[Stored items from a collection]

☆ ☆ ☆

(** [Decode]: the requests the filter is notified of with their identifiers,
    the error it is told last, and the last identifier; [stop] is the filter's
    answer.  [None] when the fuel runs out. *)
Fixpoint Decode (fuel : nat) (acquire : Request) (stop : Z → Request → bool) (id : Z) :
    bufM (option (list (Z * Request) * option httpErr * Z)) :=
  match fuel with
  | O => mret None
  | S fuel =>
      b ← getB;
      if 0 <? Len b then
        '(err, req) ← decodeHttpReq acquire;
        match err with
        | Some e => mret (Some ([], Some e, id))
        | None =>
            let id := uint64 (id + 1) in
            _ ← (if stop id req then modB (λ b, Drain (Len b) b) else mret tt);
            r ← Decode fuel acquire stop id;
            mret ((λ '(l, e, i), ((id, req) :: l, e, i)) <$> r)
        end
      else mret (Some ([], None, id))
  end.
End codec.

(** ** Sizes *)

(** The loop counts the bits of [n]. *)
Lemma round2_loop_spec fuel n x :
  0 ≤ n < 2 ^ Z.of_nat fuel →
  ∃ k, round2_loop fuel n x = x + k ∧ 0 ≤ k ∧ n < 2 ^ k ∧
    (n = 0 ∧ k = 0 ∨ 0 < k ∧ 2 ^ (k - 1) ≤ n).
Proof.
  revert n x. induction fuel as [|fuel IH]; intros n x Hn.
  { exists 0. cbn in *. split_and!; lia. }
  cbn [round2_loop]. destruct (Z.ltb_spec 0 n) as [Hp|Hp].
  2:{ exists 0. assert (n = 0) by lia. subst. cbn. split_and!; lia. }
  rewrite Z.shiftr_div_pow2 by lia. change (2 ^ 1) with 2.
  rewrite Nat2Z.inj_succ, Z.pow_succ_r in Hn by lia.
  destruct (IH (n / 2) (x + 1)) as (k & -> & Hk & H1 & H2).
  { split; [apply Z.div_pos; lia|]. apply Z.div_lt_upper_bound; lia. }
  exists (k + 1). split; [lia|]. split; [lia|]. rewrite Z.add_simpl_r, Z.pow_add_r by lia.
  change (2 ^ 1) with 2. pose proof (Z.div_mod n 2 ltac:(lia)). pose proof (Z.mod_pos_bound n 2 ltac:(lia)).
  split; [lia|]. right. split; [lia|]. destruct H2 as [[E ->]|[H2 H3]]; [cbn; lia|].
  replace k with ((k - 1) + 1) by lia. rewrite Z.pow_add_r by lia. change (2 ^ 1) with 2. lia.
Qed.

(** [round2] gives the next power of two. *)
Lemma round2_spec n : 0 < n ≤ 2 ^ 63 → n ≤ round2 n < 2 * n.
Proof.
  intros Hn. unfold round2. rewrite (proj2 (Z.leb_gt _ _)) by lia.
  destruct (round2_loop_spec 63 (n - 1) 0) as (k & -> & Hk & H1 & H2).
  { change (2 ^ Z.of_nat 63) with (2 ^ 63). lia. }
  rewrite Z.shiftl_mul_pow2, Z.mul_1_l, Z.add_0_l by lia.
  destruct H2 as [[E ->]|[H2 H3]]; [cbn; lia|].
  replace k with ((k - 1) + 1) in * by lia. rewrite Z.pow_add_r in * by lia.
  change (2 ^ 1) with 2 in *. replace (k - 1 + 1 - 1) with (k - 1) in H3 by lia. lia.
Qed.

Lemma nextLine_shorter b l r : nextLine b = Some (l, r) → (length r < length b)%nat.
Proof.
  unfold nextLine. destruct (IndexByte b LF) as [n|] eqn:E; [|done]. intros [= <- <-].
  apply IndexByte_lt in E. rewrite length_drop. lia.
Qed.

Lemma first_line_shorter fuel b l r :
  RequestHeader.first_line fuel b = Some (l, r) → (length r < length b)%nat.
Proof.
  revert b. induction fuel as [|fuel IH]; intros b; cbn [RequestHeader.first_line]; [done|].
  destruct (nextLine b) as [[x y]|] eqn:E; [|done]. apply nextLine_shorter in E.
  case_if; [intros ?%IH; lia|]. by intros [= -> ->].
Qed.

Lemma readRawHeaders_loop_le fuel n b k :
  readRawHeaders_loop fuel n b = Some k → (k ≤ n + length b)%nat.
Proof.
  revert n b. induction fuel as [|fuel IH]; intros n b; cbn [readRawHeaders_loop]; [done|].
  destruct (IndexByte b LF) as [m|] eqn:E; [|done]. apply IndexByte_lt in E.
  case_match; [intros [= <-]; lia|]. intros Hk%IH. rewrite length_drop in Hk. lia.
Qed.

Lemma readRawHeaders_le dst b x k : readRawHeaders dst b = Some (x, k) → (k ≤ length b)%nat.
Proof.
  unfold readRawHeaders. destruct (IndexByte b LF) as [n|] eqn:E; [|done].
  apply IndexByte_lt in E. case_match; [intros [= <- <-]; lia|].
  destruct (readRawHeaders_loop _ _ _) as [m|] eqn:El; [|done]. cbn. intros [= _ <-].
  apply readRawHeaders_loop_le in El. rewrite length_drop in El. lia.
Qed.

☆ ☆ ☆

_Exercise aim_
Copy out the lines of the records above in which the string "None" appears.

_Final answer_
    answer.  [None] when the fuel runs out. *)
  | O => mret None
        | None =>
      else mret (Some ([], None, id))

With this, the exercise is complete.